Diverse SNP selection for epistasis test prioritization

Genome-wide association studies explain a fraction of the underlying heritability of genetic diseases. Epistatic interactions between two or more loci help closing the gap and identifying those complex interactions provides a promising road to a better understanding of complex traits. Unfortunately, sheer number of loci combinations to consider and hypotheses to test prohibit the process both computationally and statistically. This is true even if only pairs of loci are considered. Epistasis prioritization algorithms have proven useful for reducing the computational burden and limiting the number of tests to perform. While current methods aim at avoiding linkage disequilibrium and covering the case cohort, none aims at diversifying the topological layout of the selected SNPs which can detect complementary variants. In this thesis, a two stage pipeline to prioritize epistasis test is proposed.

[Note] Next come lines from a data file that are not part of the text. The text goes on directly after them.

Lemma inv_recv bs calls t ev p :
  stream_inv bs calls t ev → let '(t', ev') := recv t p in stream_inv bs (calls ++ [p]) t' (ev ++ ev').
Proof.
  intros [Hf Hb Hc Hi Hx]. unfold recv. destruct (ready t) as [|f fs] eqn:Hr.
  - destruct (failure t) as [e|] eqn:He.
    + rewrite (Hx ltac:(eauto)), app_nil_r in Hc.
      constructor; rewrite ?resolved_app, ?settled_app, ?Hr, ?(Hx ltac:(eauto)), ?app_nil_r in *;
        cbn; rewrite ?app_nil_r; congruence.
    + rewrite app_nil_r in Hf.
      constructor; cbn; rewrite ?app_nil_r, ?app_assoc, ?Hc; auto; [done|by intros []].
  - rewrite (Hi ltac:(done)), app_nil_r in Hc.
    constructor; cbn; rewrite ?resolved_app, ?settled_app, ?(Hi ltac:(done)); auto.
    + by rewrite <- app_assoc.
    + by rewrite app_nil_r, Hc.
Qed.

Lemma received_cons i ins : received_bytes (i :: ins) = received_bytes [i] ++ received_bytes ins.
Proof. unfold received_bytes. destruct i; cbn; by rewrite ?app_nil_r. Qed.
Lemma calls_cons i ins : recv_calls (i :: ins) = recv_calls [i] ++ recv_calls ins.
Proof. by destruct i. Qed.

Lemma inv_run bs calls t ev ins :
  stream_inv bs calls t ev →
  let '(t', ev') := run t ins in
  stream_inv (bs ++ received_bytes ins) (calls ++ recv_calls ins) t' (ev ++ ev').
Proof.
  revert bs calls t ev. induction ins as [|i ins IH]; intros bs calls t ev H.
  { cbn. unfold received_bytes. cbn. by rewrite !app_nil_r. }
  cbn [run]. destruct (step t i) as [t1 ev1] eqn:E1. destruct (run t1 ins) as [t2 ev2] eqn:E2.
  rewrite app_assoc.
  assert (stream_inv (bs ++ received_bytes [i]) (calls ++ recv_calls [i]) t1 (ev ++ ev1)) as H1.
  { unfold received_bytes. destruct i; cbn in E1 |- *; rewrite ?app_nil_r.
    - pose proof (inv_data _ _ _ _ chunk H) as H'. cbn in H'. by rewrite E1 in H'.
    - pose proof (inv_fail _ _ _ _ error H) as H'. by rewrite E1 in H'.
    - pose proof (inv_fail _ _ _ _ (WireProtocolError "wire stream closed") H) as H'. by rewrite E1 in H'.
    - pose proof (inv_fail _ _ _ _ (WireProtocolError "wire stream ended") H) as H'. by rewrite E1 in H'.
    - pose proof (inv_recv _ _ _ _ promise H) as H'. by rewrite E1 in H'. }
  specialize (IH _ _ _ _ H1). rewrite E2, <- !app_assoc in IH.
  by rewrite received_cons, calls_cons, <- app_assoc.
Qed.

(** ** Theorems *)

(** C21: whatever the interleaving of stream events and receives, the transport is a
    FIFO: the frames handed out, in order, followed by the queued ones are exactly
    the complete frames of the bytes received, however they were chunked; every
    receive is settled at most once and in call order, the others still waiting; and
    a receive waits only while no frame is queued and the stream has not failed. *)
Theorem transport_refines_fifo ins t ev :
  run transport_init ins = (t, ev) →
  resolved_frames ev ++ ready t = (cut (received_bytes ins)).1.1 ∧
  buffer t = (cut (received_bytes ins)).1.2 ∧
  settled ev ++ waiters t = recv_calls ins ∧
  (waiters t ≠ [] → ready t = [] ∧ failure t = None).
Proof.
  intros E. pose proof (inv_run [] [] transport_init [] ins inv_init) as H. rewrite E in H.
  destruct H as [Hf Hb Hc Hi Hx]. split_and!; [done..|]. intros Hw.
  split; [destruct (decide (ready t = [])); [done|naive_solver]|].
  destruct (failure t); [|done]. destruct Hw. by apply Hx.
Qed.

(** A frame [decodeHeader] accepts, with the payload its header announces. *)
Definition outbound_ok (o : OutboundFrame) : Prop := header_ok DEFAULT_MAX_PAYLOAD (outboundHeader o).

#[global] Instance outbound_ok_dec o : Decision (outbound_ok o).
Proof. unfold outbound_ok. apply _. Defined.

Definition frame_of (o : OutboundFrame) : WireFrame := mkFrame (outboundHeader o) (out_payload o).
Definition bytes_of (o : OutboundFrame) : bytes := encodeFrame (outboundHeader o) (out_payload o).

Lemma cut_frame o rest :
  outbound_ok o → cut (bytes_of o ++ rest) = (frame_of o :: (cut rest).1.1, (cut rest).1.2, (cut rest).2).
Proof.
  intros Hok. unfold bytes_of, encodeFrame, frame_of.
  change (with_payload (outboundHeader o) (out_payload o)) with (outboundHeader o).
  rewrite <- app_assoc, cut_eq.
  rewrite bool_decide_true by (rewrite length_app, encodeHeader_length; lia).
  rewrite decodeHeader_encodeHeader by done. cbv zeta. cbn [outboundHeader payloadLen].
  unfold byte_len. rewrite Nat2Z.id, Nat.add_sub_swap, Nat.sub_diag by lia. cbn [Nat.add].
  rewrite bool_decide_false by (rewrite !length_app, encodeHeader_length; lia).
  rewrite (drop_app_length' (encodeHeader _) _ HEADER_LEN) by (by rewrite encodeHeader_length).
  rewrite take_app_length, app_assoc, drop_app_length' by (by rewrite length_app, encodeHeader_length).
  by destruct (cut rest) as [[]].
Qed.

Lemma cut_frames os :
  Forall outbound_ok os → cut (concat (map bytes_of os)) = (map frame_of os, [], None).
Proof.
  induction 1 as [|o os Ho _ IH]; [done|]. cbn [map concat]. rewrite cut_frame, IH by done. done.
Qed.

(** frames survive the stream.  If the bytes a peer's [send] wrote for a sequence
    of well-formed frames arrive in chunks of any sizes, interleaved with any
    receives, every frame is delivered once, in order and with its payload intact,
    none is left in the buffer, and the first receives are answered by the first
    frames. *)
Theorem frames_survive_chunking os ins t ev :
  Forall outbound_ok os → received_bytes ins = concat (map bytes_of os) →
  run transport_init ins = (t, ev) →
  resolved_frames ev ++ ready t = map frame_of os ∧ buffer t = [].
Proof.
  intros Hos Hin E. pose proof (inv_run [] [] transport_init [] ins inv_init) as H. rewrite E in H.
  destruct H as [Hf Hb _ _ _]. cbn in Hf, Hb. rewrite Hin, cut_frames in Hf, Hb by done. done.
Qed.

(** A malformed header on the stream is fatal but silent: the data handler throws
    the frame error, and from then on more data neither delivers a frame nor rejects
    a pending receive, and the transport is not marked failed. *)
Theorem malformed_header_stalls t e chunk :
  (HEADER_LEN ≤ length (buffer t))%nat →
  decodeHeader (buffer t) DEFAULT_MAX_PAYLOAD = Throw e →
  append t chunk =
  (mkTransport (buffer t ++ chunk) (ready t) (waiters t) (failure t), [], Some e).
Proof.
  intros Hlen Hd. rewrite append_cut, cut_eq.
  rewrite bool_decide_true by (rewrite length_app; lia). rewrite decodeHeader_app, Hd by done.
  pose proof (distribute_nil (mkTransport (buffer t ++ chunk) (ready t) (waiters t) (failure t))) as E.
  by f_equal.
Qed.

(** A failed transport sends nothing and keeps its first error. *)
Lemma failed_send t e frame : failure t = Some e → send t frame = Throw e.
Proof. intros H. unfold send. by rewrite H. Qed.

(** ** Witnesses *)

Definition sample_out (p : bytes) : OutboundFrame := mkOutbound FrameType.QuerySubmit p None None None.
Definition sample_stream : bytes := concat (map bytes_of [sample_out [1; 2]; sample_out []]).
Definition sample_inputs : list input :=
  [Recv 0; Data (take 5 sample_stream); Data (drop 5 sample_stream); StreamEnd; Recv 1; Recv 2].

Lemma transport_refines_fifo_witness :
  resolved_frames (run transport_init sample_inputs).2 ++ ready (run transport_init sample_inputs).1
    = (cut (received_bytes sample_inputs)).1.1 ∧
  buffer (run transport_init sample_inputs).1 = (cut (received_bytes sample_inputs)).1.2 ∧
  settled (run transport_init sample_inputs).2 ++ waiters (run transport_init sample_inputs).1
    = recv_calls sample_inputs ∧
  (waiters (run transport_init sample_inputs).1 ≠ [] →
   ready (run transport_init sample_inputs).1 = [] ∧ failure (run transport_init sample_inputs).1 = None).
Proof. apply transport_refines_fifo. by destruct (run transport_init sample_inputs). Defined.

Lemma frames_survive_chunking_witness :
  resolved_frames (run transport_init sample_inputs).2 ++ ready (run transport_init sample_inputs).1
    = map frame_of [sample_out [1; 2]; sample_out []] ∧
  buffer (run transport_init sample_inputs).1 = [].
Proof.
  apply (frames_survive_chunking _ sample_inputs).
  - by apply (bool_decide_unpack _).
  - by vm_compute.
  - by destruct (run transport_init sample_inputs).
Defined.

(** Sixteen bytes of [0xff] are no header. *)
Definition bad_transport : transport := mkTransport (replicate 16 255) [] [0%nat] None.

Lemma malformed_header_stalls_witness :
  append bad_transport [1] =
  (mkTransport (replicate 16 255 ++ [1]) [] [0%nat] None, [], Some (FrameError reserved_nonzero)).
Proof. apply (malformed_header_stalls bad_transport); [cbv; lia|reflexivity]. Defined.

In the first step, a submodular set function is optimized to select a diverse set of SNPs that span the underlying genome to (i) avoid linkage disequilibrium and (ii) pair SNPs that relate to complementary function. In the second step, selected SNPs are used as seeds to a fast epistasis detection algorithm. The algorithm is compared with the state-of-the-art method LinDen on three datasets retrieved from Wellcome Trust Case Control Consortium: type two diabates, hypertension and bipolar disorder. The results show that the pipeline drastically reduces the number of tests to perform while the number of statistically significant epistatic pairs discovered increases.